With reference to changing the water temperature while treating skin symptoms, the reason for this is that different temperatures possess different abilities or benefits upon the skin.
This temperature change process is to use warmth to both dilate or open the follicles or pores, and increase circulation and plump up the skin; thereby more easily releasing lodged sebum and oil based dirt on the skin and hair shaft surface. Warm water also helps swell and lift built up dead skin cells of the stratum corneum and aids dead hair up and out from the dilated follicle cup, and to help lift the hair cuticle depending solely on topical pH levels.
To use cool temperature upon the skin is to help constrict blood vessels and capillaries and tighten the skin, to seal moisture within the skin, and to help seal active ingredients upon hair shaft as well. Cooler water being used as your final rinse also calms epidermal nerve endings which can help alleviate generalized itching. Also, cooler water helps to congeal skin oil and set the topical coat conditioners upon the skin.
Soaks and Wraps
When doing soaks to soften layers of buildup, it is best to do these soaks warm- depending on the pet’s needs and age (older or ill dogs as well as pregnant or nursing females should not be allowed to have an elevated core temperature) so that the pet does not become chilled. When applying an oil treatment, it is also recommended to use a very warm rinse to keep the skin open before applying the oil and a warm towel wrap for maximum absorption.
Always stay tub-side and monitor the pet during the duration of any soak or wrap to be sure that they remain alert and do not slip or injure themselves just as you would during the bath.

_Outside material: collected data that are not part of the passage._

(** * Contact Form API ([main.py]): the submit flow

    A shallow embedding of the single endpoint [POST /api/contact] and of the
    two mail helpers it calls.  Python's exceptions, the calls to
    [aiosmtplib.send] and the [print] calls are threaded through a small
    state-and-exception monad; the mail relay itself is an oracle supplied by
    the environment, so that every statement holds for every behaviour of the
    relay.

    Python [str] values are represented by their UTF-8 bytes. *)

From Stdlib Require Import ZArith String List Lia.
From stdpp Require Import base strings gmap pretty.

Local Open Scope string_scope.
Local Open Scope Z_scope.

(** ** Data *)

(** JSON values: the parsed request body and the response content. *)
#[warnings="-register-all"] Inductive json : Type :=
| JNull
| JBool (b : bool)
| JInt (n : Z)
| JStr (s : string)
| JArr (items : list json)
| JObj (members : list (string * json)).

(** [class ContactForm(BaseModel)]: the validated submission. *)
Record ContactForm : Type := {
  name : string;
  email : string;
  company : string;
  subject : string;
  message : string
}.
(** The head acts position by position. *)
Lemma head_agree (c1 c2 : Torch.Conv2d A) (x x' y y' : Tensor A)
    (N g H W : nat) (R : nat -> nat -> Prop) :
  Torch.in_channels c1 = g ->
  Torch.in_channels c2 = Torch.out_channels c1 ->
  Torch.kernel_h c1 = 1 -> Torch.kernel_w c1 = 1 ->
  Torch.kernel_h c2 = 1 -> Torch.kernel_w c2 = 1 ->
  Torch.padding_h c1 = Z.of_nat 0 -> Torch.padding_w c1 = Z.of_nat 0 ->
  Torch.padding_h c2 = Z.of_nat 0 -> Torch.padding_w c2 = Z.of_nat 0 ->
  tshape x = [N; g; H; W] -> tshape x' = [N; g; H; W] ->
  1 <= H -> 1 <= W ->
  1 <= g -> 1 <= Torch.out_channels c1 -> 1 <= Torch.out_channels c2 ->
  Torch.Sequential
    [Torch.ReLU; Torch.Conv c1; Torch.ReLU; Torch.Conv c2; Torch.Sigmoid] x =
  Ok y ->
  Torch.Sequential
    [Torch.ReLU; Torch.Conv c1; Torch.ReLU; Torch.Conv c2; Torch.Sigmoid] x' =
  Ok y' ->
  agree N g H W R x x' ->
  agree N (Torch.out_channels c2) H W R y y'.
Proof.
  intros Hin1 Hin2 Hkh1 Hkw1 Hkh2 Hkw2 Hph1 Hpw1 Hph2 Hpw2 Hx Hx' HH HW
    Hg Hout1 Hout2 Ey Ey' Hag.
  cbn [Torch.Sequential Torch.apply_layer bind] in Ey, Ey'.
  assert (Hx1 : tshape (Torch.tmap relu x) = [N; g; H; W]) by exact Hx.
  assert (Hx1' : tshape (Torch.tmap relu x') = [N; g; H; W]) by exact Hx'.
  destruct (@conv2d_spec A SA c1 (Torch.tmap relu x) N g H W 0 0 H W
              Hx1 Hph1 Hpw1 Hin1) as (y1 & E1 & S1 & _); try lia.
  destruct (@conv2d_spec A SA c1 (Torch.tmap relu x') N g H W 0 0 H W
              Hx1' Hph1 Hpw1 Hin1) as (y1' & E1' & S1' & _); try lia.
  rewrite E1 in Ey. rewrite E1' in Ey'. cbn [bind] in Ey, Ey'.
  assert (A1 : agree N (Torch.out_channels c1) H W R y1 y1').
  { apply (@conv1x1_agree A SA c1 _ _ _ _ N g H W R Hx1 Hx1'); trivial.
    now apply tmap_agree. }
  assert (Hx2 : tshape (Torch.tmap relu y1) =
                [N; Torch.out_channels c1; H; W]) by exact S1.
  assert (Hx2' : tshape (Torch.tmap relu y1') =
                 [N; Torch.out_channels c1; H; W]) by exact S1'.
  destruct (@conv2d_spec A SA c2 (Torch.tmap relu y1) N
              (Torch.out_channels c1) H W 0 0 H W
              Hx2 Hph2 Hpw2 Hin2) as (y2 & E2 & S2 & _); try lia.
  destruct (@conv2d_spec A SA c2 (Torch.tmap relu y1') N
              (Torch.out_channels c1) H W 0 0 H W
              Hx2' Hph2 Hpw2 Hin2) as (y2' & E2' & S2' & _); try lia.
  rewrite E2 in Ey. rewrite E2' in Ey'. cbn [bind] in Ey, Ey'.
  injection Ey as <-. injection Ey' as <-.
  apply tmap_agree.
  apply (@conv1x1_agree A SA c2 _ _ _ _ N (Torch.out_channels c1) H W R
           Hx2 Hx2'); trivial.
  now apply tmap_agree.
Qed.

(** The loop over the gated layers: when the two vertical stacks agree
    on [Rv] and the horizontal stacks and the skip sums agree on [Rh],
    the skip sums still agree on [Rh] after the loop.  [Rv] is a set of
    full rows closed upwards, [Rh] is closed to the left within a row,
    and every row strictly above a position of [Rh] is in [Rv]. *)
Lemma gated_loop_agree (g : nat) (q : nat -> GatedPixelCNNLayer.Params A)
    (N H W : nat) (Rv Rh : nat -> nat -> Prop) (range : list nat) :
  1 <= H -> 1 <= W -> 1 <= g ->
  (forall i j i' j', Rv i j -> i' <= i -> j' < W -> Rv i' j') ->
  (forall i j j', Rh i j -> j' <= j -> Rh i j') ->
  (forall i j i' j', Rh i j -> i' < i -> j' < W -> Rv i' j') ->
  forall vs hs sc vs' hs' sc' : Tensor A,
    tshape vs = [N; g; H; W] -> tshape hs = [N; g; H; W] ->
    tshape sc = [N; g; H; W] ->
    tshape vs' = [N; g; H; W] -> tshape hs' = [N; g; H; W] ->
    tshape sc' = [N; g; H; W] ->
    agree N g H W Rv vs vs' -> agree N g H W Rh hs hs' ->
    agree N g H W Rh sc sc' ->
    forall o o',
      GatedPixelCNN.gated_loop
        (map (fun i => GatedPixelCNNLayer.layer_of g g 1 false (q i)) range)
        (vs, hs, sc) = Ok o ->
      GatedPixelCNN.gated_loop
        (map (fun i => GatedPixelCNNLayer.layer_of g g 1 false (q i)) range)
        (vs', hs', sc') = Ok o' ->
      agree N g H W Rh (snd o) (snd o').
Proof.
  intros HH HW Hg HRv HRh HRvh.
  induction range as [|k range IH];
    intros vs hs sc vs' hs' sc' Svs Shs Ssc Svs' Shs' Ssc' Av Ah As o o' Eo Eo'.
  - simpl in Eo, Eo'. injection Eo as <-. injection Eo' as <-. exact As.
  - assert (Hres : false = true \/ g = g) by now right.
    pose proof (residual_cases Hres) as Hres3.
    destruct (@trace_exists A SA g g 1 false (q k) vs hs N H W
                Svs Shs HH HW Hg Hg Hres3) as (tr & Hr & Hs).
    destruct (@trace_exists A SA g g 1 false (q k) vs' hs' N H W
                Svs' Shs' HH HW Hg Hg Hres3) as (tr' & Hr' & Hs').
    pose proof (@runs_forward A SA _ vs hs N g H W tr Svs Hr) as Ef.
    pose proof (@runs_forward A SA _ vs' hs' N g H W tr' Svs' Hr') as Ef'.
    cbn [map GatedPixelCNN.gated_loop] in Eo, Eo'.
    rewrite Ef in Eo. rewrite Ef' in Eo'. cbn [bind] in Eo, Eo'.
    pose proof Hs as [_ _ _ _ _ _ S7 _ _ _ _ S12 _ S14].
    pose proof Hs' as [_ _ _ _ _ _ S7' _ _ _ _ S12' _ S14'].
    destruct (tiadd4 sc (GatedPixelCNNLayer.t_skip tr) Ssc S12)
      as (sc1 & E1 & Ssc1 & _).
    destruct (tiadd4 sc' (GatedPixelCNNLayer.t_skip tr') Ssc' S12')
      as (sc1' & E1' & Ssc1' & _).
    rewrite E1 in Eo. rewrite E1' in Eo'. cbn [bind] in Eo, Eo'.
    assert (Av1 : agree N g H W Rv (GatedPixelCNNLayer.t_vstack tr)
                    (GatedPixelCNNLayer.t_vstack tr')).
    { apply (@layer_vstack_regions A SA g g 1 false (q k) N H W HH HW
               vs vs' hs hs' tr tr' Rv Rv Svs Svs' Hr Hr' Hs Hs'); trivial.
      intros i j i' j' HR Hi' Hj'. apply (HRv i j); trivial. lia. }
    destruct (@layer_link_regions A SA g g 1 false (q k) N H W HH HW
                vs vs' hs hs' tr tr' Rv Rh Svs Svs' Hr Hr' Hs Hs' HRvh Av)
      as [_ Hlink].
    destruct (@layer_hstack_regions A SA g g 1 false (q k) N H W HH HW
                vs vs' hs hs' tr tr' Rh Rh Shs Shs' Hres Hr Hr' Hs Hs')
      as [Ah1 Ask1]; trivial.
    { intros i j j' HR Hj'. apply (HRh i j); trivial. simpl in Hj'. lia. }
    assert (As1 : agree N g H W Rh sc1 sc1').
    { eapply tiadd_agree; [| | | |exact E1|exact E1'|exact As|exact Ask1];
        trivial. }
    apply (IH _ _ _ _ _ _ S7 S14 Ssc1 S7' S14' Ssc1' Av1 Ah1 As1 o o' Eo Eo').
Qed.

End ModelRegions.

Section Autoregressive.
Context {A : Type} {SA : Scalar A}.

(** The head output of the model on the pixels up to (r, c) in raster
    order is determined by the input on the pixels strictly before
    (r, c). *)
Lemma head_output_agree (C out_dim n_gated g head_channels : nat)
    (p : GatedPixelCNN.Params A) (M : GatedPixelCNN.t A)
    (x x' y y' : Tensor A) (N H W r c : nat) :
  GatedPixelCNN.__init__ C out_dim n_gated g head_channels p = Ok M ->
  tshape x = [N; C; H; W] -> tshape x' = [N; C; H; W] ->
  1 <= H -> 1 <= W ->
  1 <= C -> 1 <= out_dim -> 1 <= g -> 1 <= head_channels ->
  agree N C H W (fun i j => i < r \/ (i = r /\ j < c)) x x' ->
  GatedPixelCNN.head_output M x = Ok y ->
  GatedPixelCNN.head_output M x' = Ok y' ->
  agree N (out_dim * C) H W (fun i j => i < r \/ (i = r /\ j <= c)) y y'.
Proof.
  intros HM Hx Hx' HH HW HC Hod Hg Hhc Hag Ey Ey'.
  rewrite model_init in HM. injection HM as <-.
  set (Rv := fun (i _ : nat) => i < r).
  set (Rh := fun i j : nat => i < r \/ (i = r /\ j <= c)).
  assert (Hres : true = true \/ C = g) by now left.
  pose proof (residual_cases Hres) as Hres3.
  assert (Hodc : 1 <= out_dim * C) by nia.
  destruct (@trace_exists A SA C g 3 true (GatedPixelCNN.p_input p) x x
              N H W Hx Hx HH HW HC Hg Hres3) as (tr & Hr & Hs).
  destruct (@trace_exists A SA C g 3 true (GatedPixelCNN.p_input p) x' x'
              N H W Hx' Hx' HH HW HC Hg Hres3) as (tr' & Hr' & Hs').
  pose proof (@runs_forward A SA _ x x N C H W tr Hx Hr) as Ef.
  pose proof (@runs_forward A SA _ x' x' N C H W tr' Hx' Hr') as Ef'.
  unfold GatedPixelCNN.head_output in Ey, Ey'.
  rewrite Hx in Ey. rewrite Hx' in Ey'.
  cbn [GatedPixelCNN._input GatedPixelCNN._gated_layers GatedPixelCNN._head]
    in Ey, Ey'.
  rewrite Ef in Ey. rewrite Ef' in Ey'. cbn [bind] in Ey, Ey'.
  pose proof Hs as [_ _ _ _ _ _ S7 _ _ _ _ S12 _ S14].
  pose proof Hs' as [_ _ _ _ _ _ S7' _ _ _ _ S12' _ S14'].
  (* the causal input layer *)
  assert (Av : agree N g H W Rv (GatedPixelCNNLayer.t_vstack tr)
                 (GatedPixelCNNLayer.t_vstack tr')).
  { apply (@layer_vstack_regions A SA C g 3 true (GatedPixelCNN.p_input p)
             N H W HH HW x x' x x' tr tr'
             (fun i j => i < r \/ (i = r /\ j < c)) Rv
             Hx Hx' Hr Hr' Hs Hs'); trivial.
    - intros i j Hi. now left.
    - intros i j i' j' Hi Hi' _. left. unfold Rv in Hi. lia. }
  destruct (@layer_link_regions A SA C g 3 true (GatedPixelCNN.p_input p)
              N H W HH HW x x' x x' tr tr'
              (fun i j => i < r \/ (i = r /\ j < c)) Rh
              Hx Hx' Hr Hr' Hs Hs') as [_ Hlink]; trivial.
  { intros i j i' j' [Hi|[-> _]] Hi' _; left; lia. }
  destruct (@layer_hstack_regions A SA C g 3 true (GatedPixelCNN.p_input p)
              N H W HH HW x x' x x' tr tr'
              (fun i j => i < r \/ (i = r /\ j < c)) Rh
              Hx Hx' Hres Hr Hr' Hs Hs') as [Ah Ask]; trivial.
  { intros i j j' [Hi|[-> Hj]] Hj'; [now left|]. right. simpl in Hj'. lia. }
  (* the gated layers *)
  destruct (@gated_loop_shapes A SA g (GatedPixelCNN.p_gated p) N H W
              (seq 0 n_gated) HH HW Hg _ _ _ S7 S14 S12)
    as (vs & hs & sc & E1 & _ & _ & Ssc).
  destruct (@gated_loop_shapes A SA g (GatedPixelCNN.p_gated p) N H W
              (seq 0 n_gated) HH HW Hg _ _ _ S7' S14' S12')
    as (vs' & hs' & sc' & E1' & _ & _ & Ssc').
  assert (Asc : agree N g H W Rh sc sc').
  { apply (@gated_loop_agree A SA g (GatedPixelCNN.p_gated p) N H W Rv Rh
             (seq 0 n_gated) HH HW Hg) with (10 := Av) (11 := Ah) (12 := Ask)
             (13 := E1) (14 := E1'); trivial.
    - intros i j i' j' Hi Hi' _. unfold Rv in *. lia.
    - intros i j j' [Hi|[-> Hj]] Hj'; [now left | right; lia].
    - intros i j i' j' [Hi|[-> _]] Hi' _; unfold Rv; lia. }
  rewrite E1 in Ey. rewrite E1' in Ey'. cbn [bind] in Ey, Ey'.
  match type of Ey with
  | Torch.Sequential (_ :: Torch.Conv ?c1 :: _ :: Torch.Conv ?c2 :: _) _ = _ =>
      apply (@head_agree A SA c1 c2 sc sc' y y' N g H W Rh
               eq_refl eq_refl eq_refl eq_refl eq_refl eq_refl
               eq_refl eq_refl eq_refl eq_refl Ssc Ssc' HH HW
               Hg Hhc Hodc Ey Ey' Asc)
  end.
Qed.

Since within many coat types the hair grows at an oblique or slanting angle to the skin, we should note that the direction of the water flow, coupled with the amount of pressure of that flow against the skin, can alter the lay of the coat and apply pressure to the arrector pili muscle and phylosebacous unit in general. One should rinse water through the coat in the direction that you wish for the coat to lay and in fact this will help you with training and setting the lay of coat. Drop coated dogs can be rinsed with the lay of coat even though they typically have a more lax arrector pili reaction. Furnished dogs can be rinsed with the growth of coat on the jacket, and against the coat growth on the furnishings. Stand up coats can be rinsed against the growth of coat. For double coated dogs, rinsing with the growth of coat but using an elevated water pressure will help to lift up and out dead packed coat if the skin beneath is healthy.
The pressure of the water can be both abrasive and damaging to irritated skin and brittle coat if set too high. One should use less pressure and higher volume of water when rinsing through the coat. Squeezing the hair with the shower spray held closely to the coat is safest, with minimal aggressive rubbing since hair is most vulnerable when it is wet and elastic. As well, pressure that is set too high will not only irritate the skin, but could also press pathogens more deeply into the hair follicle causing possible reactions.
In close, remember that water is an effective and incredibly gentle tool for canine skin and coat health and helping to ease the mechanical facet of the grooming process. Let water pressure and flow be one of the tools you have at your disposal to more easily do your job and optimize skin & coat health.